I am on Day 4 in the Maldives. It is still morning time and I can feel myself getting restless. I feel like I slept, ate and was healthy for the first 3 days and those were important priorities. Me and B are spending time together and enjoying having the time and facing tough choices like going to the Beach or the Water Villa, joining a yoga class or going to the spa.

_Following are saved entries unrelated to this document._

(* ===== verification/StfProofs.v ===== *)
(** * State transition function: invariant and theorems *)

From S2P Require Import Prelude Errors Types Justifiable Stf StfWindow.

(** ** Voting *)
Section votes.
Lemma addVotes_length bits l bits' :
  addVotes bits l = Ok bits' → length bits' = length bits.
Proof.
  intros Hv. symmetry.
  apply (oc_foldl_inv (λ b, length bits = length b) _ _ _ _ eq_refl) in Hv; [done|].
  intros b x b' _ Hb Hs. outcome_inv Hs. by rewrite length_insert.
Qed.

Lemma addVotes_throws_only P bits l : throws_only P (addVotes bits l).
Proof.
  apply (oc_foldl_throws_only _ (λ _, True)); [done| |done].
  intros b x _ _. by case_match.
Qed.

(** A vote is counted iff it was there before or its validator participates. *)
Lemma addVotes_lookup bits l bits' i :
  addVotes bits l = Ok bits' →
  bits' !! N.to_nat i = Some true ↔ bits !! N.to_nat i = Some true ∨ i ∈ l.
Proof.
  revert bits. induction l as [|j l IH]; intros bits; simpl.
  { intros [= <-]. set_solver. }
  intros (b1 & H1 & H2)%outcome_bind_ok. rewrite (IH _ H2).
  outcome_inv H1. apply N.leb_gt in Hb. unfold lengthN in Hb. rewrite elem_of_cons.
  destruct (decide (i = j)) as [->|Hne].
  - rewrite list_lookup_insert_eq by lia. naive_solver.
  - rewrite list_lookup_insert_ne by lia. naive_solver.
Qed.

Lemma countVotes_le bits : countVotes bits ≤ lengthN bits.
Proof. unfold countVotes, lengthN. pose proof (length_filter (λ b, b = true) bits). lia. Qed.
End votes.
Lemma justified_backed t a bits js :
  wf t → backed t → a ∈ atts → accepted n h hashes t a bits → supermajority n bits →
  withJustified (ta_justified_slots t) (cp_slot (ta_latest_finalized t))
    (cp_slot (ad_target (aa_data a))) = Ok js →
  backed (justified t (ad_target (aa_data a)) bits js).
Proof.
  intros Hwf Hb Ha Hacc Hs Hjs.
  pose proof (voted_backed _ _ _ Hb Ha Hacc) as Hv.
  pose proof (acc_target_lt _ _ _ _ _ _ Hacc).
  constructor; simpl; [|intros s Hs1|by destruct Hb].
  - intros r b i [_ Hr]%lookup_delete_Some. by apply (bk_votes _ _ _ _ Hv).
  - rewrite (withJustified_justified _ _ _ _ _ Hjs) by lia. case_decide as Heq.
    + intros _. subst s. exists (cp_root (ad_target (aa_data a))).
      split; [by destruct Hacc|by eapply supermajority_quorum].
    + by apply (bk_justified _ _ _ _ Hb).
Qed.

(** A justified source is backed by a quorum unless it is genesis. *)
Lemma source_backed t a bits :
  wf t → backed t → accepted n h hashes t a bits →
  cp_slot (ta_latest_finalized t) ≤ cp_slot (ad_source (aa_data a)) →
  cp_slot (ad_source (aa_data a)) = 0 ∨ quorum n atts (cp_root (ad_source (aa_data a))).
Proof.
  intros Hwf Hb Hacc Hle. destruct Hacc.
  destruct (decide (cp_slot (ad_source (aa_data a)) = cp_slot (ta_latest_finalized t))) as [Heq|].
  - destruct (bk_finalized _ _ _ _ Hb) as [Hz|[Hq _]]; [left; congruence|right].
    pose proof (ta_fin_on_chain _ _ _ _ _ Hwf) as Hc. rewrite <- Heq in Hc.
    congruence.
  - right. destruct (bk_justified _ _ _ _ Hb (cp_slot (ad_source (aa_data a))))
      as (r & Hr & Hq); [lia|done|]. congruence.
Qed.

Lemma finalizeSource_cases source target t t' :
  cp_slot (ta_latest_finalized t) < cp_slot target → cp_slot source < cp_slot target →
  cp_slot target < h →
  finalizeSource rts source target t = Ok t' →
  t' = t ∨
  (cp_slot (ta_latest_finalized t) ≤ cp_slot source ∧ ta_latest_finalized t' = source ∧
   (∀ s, cp_slot source < s < cp_slot target →
      isJustifiableSlot (cp_slot (ta_latest_finalized t)) s = Ok false) ∧
   ta_justifications t' ⊆ ta_justifications t ∧
   ta_justified_slots t' = shiftWindow (ta_justified_slots t)
     (cp_slot source - cp_slot (ta_latest_finalized t))).
Proof.
  intros Hft Hst Hth Hfin. unfold finalizeSource in Hfin.
  apply outcome_bind_ok in Hfin as (any & Hany & Hfin).
  destruct any; [by left; injection Hfin as <-|right].
  assert (Hfs : cp_slot (ta_latest_finalized t) ≤ cp_slot source)
    by (eapply (any_false_source h fin0 hashes); [done..|lia]).
  split; [done|]. rewrite u64_sub_small in Hfin by lia.
  rewrite u64_add_small in Hany by lia.
  assert (Hno : ∀ s, cp_slot source < s < cp_slot target →
      isJustifiableSlot (cp_slot (ta_latest_finalized t)) s = Ok false)
    by (intros s Hs; apply (oc_any_false _ _ Hany); apply elem_of_seqN; lia).
  destruct (N.ltb_spec 0 (cp_slot source - cp_slot (ta_latest_finalized t))) as [Hd|Hd].
  - apply outcome_bind_ok in Hfin as (u & _ & [= <-]). simpl.
    split_and!; [done..|apply map_filter_subseteq|done].
  - injection Hfin as <-. simpl. split_and!; [done..|].
    replace (cp_slot source - cp_slot (ta_latest_finalized t)) with 0 by lia.
    unfold shiftWindow. by rewrite N.min_0_r.
Qed.

Lemma processAttestation_backed t a t' :
  wf t → backed t → a ∈ atts → processAttestation n hashes rts t a = Ok t' → backed t'.
Proof.
  intros Hwf Hb Ha
    [->|(bits & Hacc & [[_ ->]|(Hs & js & Hjs & Hp)])]%(processAttestation_cases n h fin0 hashes Hh Hlen Hfin0);
    [done|by apply voted_backed|].
  pose proof (justified_backed _ _ _ _ Hwf Hb Ha Hacc Hs Hjs) as Hj.
  pose proof (accepted_fin_target n h fin0 hashes Hh Hlen Hfin0 t a bits Hacc) as Hft.
  pose proof (supermajority_quorum _ _ _ Hwf Hb Ha Hacc Hs) as Hq.
  destruct (finalizeSource_cases _ _ (justified t (ad_target (aa_data a)) bits js) _ Hft (acc_order _ _ _ _ _ _ Hacc)
    (acc_target_lt _ _ _ _ _ _ Hacc) Hp) as [->|(Hle & Hf & Hno & Hsub & Hw)]; [done|].
  simpl in *. constructor.
  - intros r b i Hr. apply (bk_votes _ _ _ _ Hj). by eapply lookup_weaken.
  - rewrite Hf, Hw. intros s Hs1. rewrite shiftWindow_justified by lia.
    rewrite decide_False by lia. apply (bk_justified _ _ _ _ Hj). simpl. lia.
  - rewrite Hf. destruct (source_backed _ _ _ Hwf Hb Hacc Hle) as [?|Hqs]; [by left|right].
    split; [done|]. exists (ad_target (aa_data a)). destruct Hacc.
    split_and!; [done|done|done|by exists a|]. by exists (cp_slot (ta_latest_finalized t)).
Qed.
End step.

(** ** Chains of blocks *)
Section chain.
Context `{BuildMode} `{SszHash}.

I decided to finish my book today, The Happiness Trap. It may not be the book of my life (How google Works gets me way more excited, given I started it after this book and finished 2 weeks ago) but it is the book that helps me change my life. Unlike any other self help book it is not all about being positive embracing life, keeping happy. It is preciselly about how this chase of happiness leads you to a trap to then be dissatisfied whenever you are any less than perfectly happy. I had stopped the book as I could not get one of the tasks completed but now decided I had to reas through the end, as it was probably not reasonable to be recommending the book or even be writing about the book without actually ever finishing it. It happens to me with books that I found so helpful that I start taking notes, writing about it, going back and forward but then neer finish. The other ones I remember lile this is Zilch, which I loved every bit, started taking notes, implemented some actions, but never made it to the end. This was years ago, when I still bought paper books. I now put it back to my night table, to see if the pressure of seeing it evey night works. Clearly not so far,
Anyway, I finished my book and I got restless. Restless because I feel like I followed instructions so well and on the last stretch, I have stopped putting on paper my values and goals. I feel like this would help me greatly and actually facilitate a meaningful life. But whilst sometimes I am certain I am following my values others I wonder that if I put these down on paper I may face the reality that I am not and then I need to do some change. That is why I also wanted to stay away from the Landmark Forum. But the more I am aware of what is making me restless the more I know I will do it. Once you train your observing mind to identify what thoughts bother you, then you wither diffuse them or take action. And I fear these may be worthy of action.
My mind is always full, just not sure that is mindfullness.